Supplied material
(* ===== verification/Media.v ===== *)
(** * Video redaction with ffmpeg ([worker/redactor.go], the helpers of [worker/media.go])

    The filter graph and the command line that blacken the regions of a plan, and
    the text of a failed run.  ffmpeg itself is a parameter: a function from the
    arguments and the input to what one run does. *)

From S2P Require Import Prelude Domain Text Encoding Blob Schema Store Validator Redaction.

(** ** Output of a child process *)

(** [limitedBuffer.Write]: keeps the first 64 KiB. *)
Definition buffer_limit : Z := Z.shiftl 64 10.
Definition Write (buffer input : string) : string :=
  if slen buffer <? buffer_limit then
    let remaining := buffer_limit - slen buffer in
    buffer +:+ (if remaining <? slen input then stake (Z.to_nat remaining) input else input)
  else buffer.

Definition safeProbeMessage (message0 fallback : string) : string :=
  let message := TrimSpace (replace_byte (ascii_of_N 10) " "%char message0) in
  let message := if is_empty message then fallback else message in
  if 500 <? slen message then stake 500 message else message.

(** ** The filter graph *)

Definition seconds_text (ns : Z) : string :=
  FormatFixed 9 (SFdiv 53 1024 (float_of ns) billion64).

Definition bad_region (region : RedactionRegion) : bool :=
  (rg_StartNS region <? 0) || (rg_EndNS region <=? rg_StartNS region)
  || SFltb (rg_X region) zero64 || SFltb (rg_Y region) zero64
  || SFleb (rg_Width region) zero64 || SFleb (rg_Height region) zero64
  || SFltb one64 (add64 (rg_X region) (rg_Width region))
  || SFltb one64 (add64 (rg_Y region) (rg_Height region)).

Definition drawbox (region : RedactionRegion) : string :=
  "drawbox=x=iw*" +:+ FormatFixed 9 (rg_X region) +:+ ":y=ih*" +:+ FormatFixed 9 (rg_Y region)
  +:+ ":w=iw*" +:+ FormatFixed 9 (rg_Width region) +:+ ":h=ih*" +:+ FormatFixed 9 (rg_Height region)
  +:+ ":color=black:t=fill:enable='between(t," +:+ seconds_text (rg_StartNS region) +:+ ","
  +:+ seconds_text (rg_EndNS region) +:+ ")'".

Fixpoint region_filters (index : Z) (regions : list RedactionRegion) : result string (list string) :=
  match regions with
  | [] => Ok []
  | region :: rest =>
    if bad_region region
    then Err ("region " +:+ Sprint index +:+ " has invalid time or geometry")
    else match region_filters (index + 1) rest with
         | Ok filters => Ok (drawbox region :: filters)
         | Err e => Err e
         end
  end.

Definition redactionFilter (regions : list RedactionRegion) : result string string :=
  if Nat.eqb (length regions) 0 || (100 <? length regions)%nat
  then Err "between one and 100 redaction regions are required"
  else match region_filters 0 regions with
       | Ok filters => Ok (String.concat "," filters)
       | Err e => Err e
       end.

(** ** One run *)

(** [run_stderr] are the chunks written to the error stream, [run_error] is the
    error of [command.Run], [run_timeout] tells that the deadline had passed. *)
Record run := {
  run_stdout : string; run_stderr : list string; run_error : option string; run_timeout : bool
}.

Definition ffmpeg_arguments (filter : option string) : list string :=
  ["-nostdin"; "-hide_banner"; "-loglevel"; "error"; "-i"; "pipe:0"; "-map"; "0:v:0"; "-an"]
  ++ match filter with Some f => ["-vf"; f] | None => [] end
  ++ ["-c:v"; "libx264"; "-preset"; "medium"; "-crf"; "18"; "-pix_fmt"; "yuv420p";
      "-movflags"; "frag_keyframe+empty_moov"; "-f"; "mp4"; "pipe:1"].

(** What is written to the output, and the error. *)
Definition Redact (ffmpeg : list string → reader → run) (input : reader)
    (regions : list RedactionRegion) : string * option string :=
  if (100 <? length regions)%nat then ("", Some "no more than 100 redaction regions are allowed")
  else
    match (if (0 <? length regions)%nat
           then match redactionFilter regions with Ok f => Ok (Some f) | Err e => Err e end
           else Ok None) with
    | Err e => ("", Some e)
    | Ok filter =>
      let r := ffmpeg (ffmpeg_arguments filter) input in
      (run_stdout r,
       match run_error r with
       | None => None
       | Some e =>
         Some (if run_timeout r then "ffmpeg redaction timed out"
               else "ffmpeg redaction failed: "
                    +:+ safeProbeMessage (foldl Write "" (run_stderr r)) e)
       end)
    end.

(** ** Properties *)

Lemma accepted_region_drawable region :
  validateRedactionRegion region = Ok () → bad_region region = false.
Proof.
  unfold validateRedactionRegion, bad_region. cbv zeta.
  destruct (_ || _) eqn:E1; [done|]. destruct (existsb _ _); [done|].
  destruct (_ || _ || _ || _ || _ || _) eqn:E2; [done|]. intros _.
  rewrite !orb_false_iff in *. tauto.
Qed.

Lemma region_filters_ok index regions :
  Forall (λ r, bad_region r = false) regions → region_filters index regions = Ok (map drawbox regions).
Proof.
  intros H. revert index. induction H as [|r l Hr _ IH]; intros index; cbn; [done|].
  by rewrite Hr, IH.
Qed.

Lemma region_filters_bad index regions k r :
  regions !! k = Some r → bad_region r = true → Forall (λ r, bad_region r = false) (take k regions) →
  region_filters index regions =
    Err ("region " +:+ Sprint (index + Z.of_nat k) +:+ " has invalid time or geometry").
Proof.
  revert index regions. induction k as [|k IH]; intros index [|x l]; cbn; try done.
  - intros [= ->] -> _. by rewrite Z.add_0_r.
  - intros Hk Hr [Hx Hl]%Forall_cons. rewrite Hx, (IH _ _ Hk Hr Hl).
    by replace (index + 1 + Z.of_nat k) with (index + Z.of_nat (S k)) by lia.
Qed.

Lemma document_regions sessionID document s :
  document_ok sessionID document → s ∈ rd_Segments document →
  (length (sg_Regions s) ≤ 100)%nat ∧ Forall (λ r, bad_region r = false) (sg_Regions s) ∧
  (sg_Decision s = "publish_as_is" ∧ sg_Regions s = [] ∨
   sg_Decision s = "redact" ∧ sg_Regions s ≠ []).
Proof.
  intros (_ & _ & Hall & _) Hs. rewrite Forall_forall in Hall.
  destruct (Hall s Hs) as (_ & _ & _ & Hd & Hn & Hr). split; [done|]. split; [|done].
  eapply Forall_impl; [exact Hr|]. intros r. apply accepted_region_drawable.
Qed.

(** C31: every document the API accepts can be rendered.  For each of its segments the
    redactor runs ffmpeg once: without a filter when the segment is published as it
    is, and with one filled black box per region, in the plan's order, when it is
    redacted; no region is refused or dropped on the way from the plan to the
    command line. *)
Theorem accepted_plan_renders ffmpeg sessionID document s input :
  document_ok sessionID document → s ∈ rd_Segments document →
  let filter := if seqb (sg_Decision s) "redact"
                then Some (String.concat "," (map drawbox (sg_Regions s))) else None in
  (Redact ffmpeg input (sg_Regions s)).1 = run_stdout (ffmpeg (ffmpeg_arguments filter) input) ∧
  ((Redact ffmpeg input (sg_Regions s)).2 = None ↔
   run_error (ffmpeg (ffmpeg_arguments filter) input) = None).
Proof.
  intros Hd Hs. destruct (document_regions _ _ _ Hd Hs) as (Hn & Hr & Hc).
  cbv zeta. unfold Redact. rewrite (proj2 (Nat.ltb_ge _ _) Hn).
  destruct Hc as [[-> Hl]|[-> Hl]].
  - rewrite Hl. cbn. destruct (run_error _); naive_solver.
  - rewrite (proj2 (seqb_true _ _)) by done.
    rewrite (proj2 (Nat.ltb_lt 0 _)) by (destruct (sg_Regions s); cbn; [done|lia]).
    unfold redactionFilter. rewrite (proj2 (Nat.ltb_ge _ _) Hn).
    rewrite (proj2 (Nat.eqb_neq _ _)) by (by destruct (sg_Regions s)). cbn [orb].
    rewrite (region_filters_ok 0 _ Hr). cbn. destruct (run_error _); naive_solver.
Qed.

Lemma accepted_plan_renders_witness :
  let s := sample_segment "a" "redact" [sample_region] in
  let ffmpeg (args : list string) (r : reader) :=
    {| run_stdout := rd_data r; run_stderr := []; run_error := None; run_timeout := false |} in
  (Redact ffmpeg (NewReader "video") (sg_Regions s)).2 = None.
Proof.
  intros s ffmpeg.
  refine (proj2 (proj2 (accepted_plan_renders ffmpeg "sess_1" (sample_document [s]) s (NewReader "video") _ _)) _).
  - apply validate_document_ok. vm_compute. reflexivity.
  - left.
  - reflexivity.
Defined.

Lemma Write_bounded buffer input :
  slen buffer ≤ buffer_limit → slen (Write buffer input) ≤ buffer_limit.
Proof.
  intros Hb. unfold Write. destruct (Z.ltb_spec (slen buffer) buffer_limit) as [Hl|]; [|done].
  cbv zeta. unfold slen in *. rewrite string_length_app, Nat2Z.inj_add.
  destruct (Z.ltb_spec (buffer_limit - Z.of_nat (String.length buffer)) (Z.of_nat (String.length input))).
  - rewrite stake_len; lia.
  - lia.
Qed.

Lemma Write_prefix buffer input : ∃ r, Write buffer input = buffer +:+ r.
Proof.
  unfold Write. destruct (_ <? _); [by eexists|]. exists "". by rewrite string_app_nil_r.
Qed.

(** What the worker keeps of a child process is bounded: of any sequence of writes
    the buffer keeps a text of at most 64 KiB that begins with what it held before,
    and the message made of it has at most 500 bytes. *)
Theorem probe_output_bounded chunks message fallback :
  slen (foldl Write "" chunks) ≤ buffer_limit ∧
  (∀ more, ∃ r, foldl Write "" (chunks ++ more) = foldl Write "" chunks +:+ r) ∧
  slen (safeProbeMessage message fallback) ≤ 500.
Proof.
  split_and!.
  - enough (∀ l b, slen b ≤ buffer_limit → slen (foldl Write b l) ≤ buffer_limit) as H
      by (by apply H).
    intros l. induction l as [|x l IH]; intros b Hb; cbn; [done|]. by apply IH, Write_bounded.
  - intros more. rewrite foldl_app. generalize (foldl Write "" chunks).
    induction more as [|x l IH]; intros b; cbn; [by exists ""; rewrite string_app_nil_r|].
    destruct (Write_prefix b x) as [r ->]. destruct (IH (b +:+ r)) as [r' ->].
    exists (r +:+ r'). by rewrite string_app_assoc.
  - unfold safeProbeMessage. cbv zeta.
    match goal with |- slen (if 500 <? slen ?t then _ else _) ≤ _ => generalize t end.
    intros t. destruct (Z.ltb_spec 500 (slen t)); [|done]. unfold slen in *. rewrite stake_len; lia.
Qed.
(* ===== verification/Review.v ===== *)
(** * Reviews ([database/review.go])

    Reviewers see the queue of validated sessions, claim one for a limited time,
    and decide it: accepted (only with a passed PII review, optionally with a
    redaction plan), rejected, or sent back for rework, which opens a successor
    session for the same assignment. *)

From S2P Require Import Prelude Domain Schema Frame Encoding Sha256 Store Redaction.

(** ** The queue *)

Record ReviewQueueItem := {
  ri_SessionID : string; ri_TaskID : string; ri_Goal : string; ri_Category : string;
  ri_Difficulty : string; ri_ContributorID : string; ri_NormalizedKey : string;
  ri_ReadySince : time
}.

Record ReviewClaim := {
  rc_SessionID : string; rc_ReviewerID : string; rc_ClaimedAt : time; rc_ExpiresAt : time
}.

(** [LEFT JOIN review_claims rc ON rc.expires_at > now ... WHERE rc.session_id IS NULL] *)
Definition unclaimed (d : db) (now : time) (sessionID : string) : bool :=
  match review_claims d !! sessionID with
  | Some c => clm_expires_at c <=? now
  | None => true
  end.

Definition in_organizations (organizationIDs : option (list string)) (organizationID : string) : bool :=
  match organizationIDs with None => true | Some l => oneof organizationID l end.

Definition queue_items (d : db) (organizationIDs : option (list string))
    (sessionID : string) (s : session_row) : list ReviewQueueItem :=
  default [] (
    a ← assignments d !! ses_assignment_id s;
    t ← tasks d !! asg_task_id a;
    tt ← task_templates d !! tsk_template_id t;
    p ← projects d !! tpl_project_id tt;
    if in_organizations organizationIDs (prj_organization_id p) then
      Some (map (λ kv, {| ri_SessionID := sessionID; ri_TaskID := asg_task_id a; ri_Goal := tsk_goal t;
                          ri_Category := tpl_category tt; ri_Difficulty := tpl_difficulty tt;
                          ri_ContributorID := asg_contributor_id a;
                          ri_NormalizedKey := coalesce "" (val_normalized_key kv.2);
                          ri_ReadySince := ses_updated_at s |})
              (select (λ _ v, seqb (val_session_id v) sessionID && val_valid v)
                      (validation_results d)))
    else None).
(* ===== verification/Erasure.v ===== *)
(** * Legal holds, session erasure and retention policies
      ([database/erasure.go], [database/retention.go])

    An administrator may place a legal hold on a session, ask for its erasure, and
    set the retention periods of an organization.  A worker leases erasure
    requests, deletes the objects, and completes the erasure; a hold that appears
    in between blocks the request. *)

From S2P Require Import Prelude Domain Schema Frame Store Redaction.

(** [EXISTS(SELECT 1 FROM legal_holds WHERE session_id=$1 AND released_at IS NULL)] *)
Definition under_hold (d : db) (sessionID : string) : bool :=
  exists_row (λ _ h, seqb (hld_session_id h) sessionID && active_hold h) (legal_holds d).

(** ** Legal holds *)

Definition deletion_leased (d : db) (sessionID : string) : bool :=
  exists_row (λ _ q, seqb (del_session_id q) sessionID && seqb (del_state q) "leased")
    (deletion_requests d).

Definition in_release (d : db) (releaseID sessionID : string) : bool :=
  match release_sessions d !! sessionID with
  | Some rs => seqb (rls_release_id rs) releaseID
  | None => false
  end.

(** A purge request whose objects belong to the session: its raw or derived
    objects, or a release it is part of. *)
Definition purge_affects (d : db) (sessionID : string) (q : retention_purge_row) : bool :=
  oneof (prg_resource_type q) ["session_raw"; "session_derived"] && seqb (prg_resource_id q) sessionID
  || seqb (prg_resource_type q) "release" && in_release d (prg_resource_id q) sessionID.

Definition retention_leased (d : db) (sessionID : string) : bool :=
  exists_row (λ _ q, seqb (prg_state q) "leased" && purge_affects d sessionID q)
    (retention_purge_requests d).

Definition reason_length_ok (reason : string) : bool :=
  (3 <=? slen reason) && (slen reason <=? 2000).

What the task requires
Filter the records above and return every line that holds the word "when".

Result of this exercise
    redactor runs ffmpeg once: without a filter when the segment is published as it
    is, and with one filled black box per region, in the plan's order, when it is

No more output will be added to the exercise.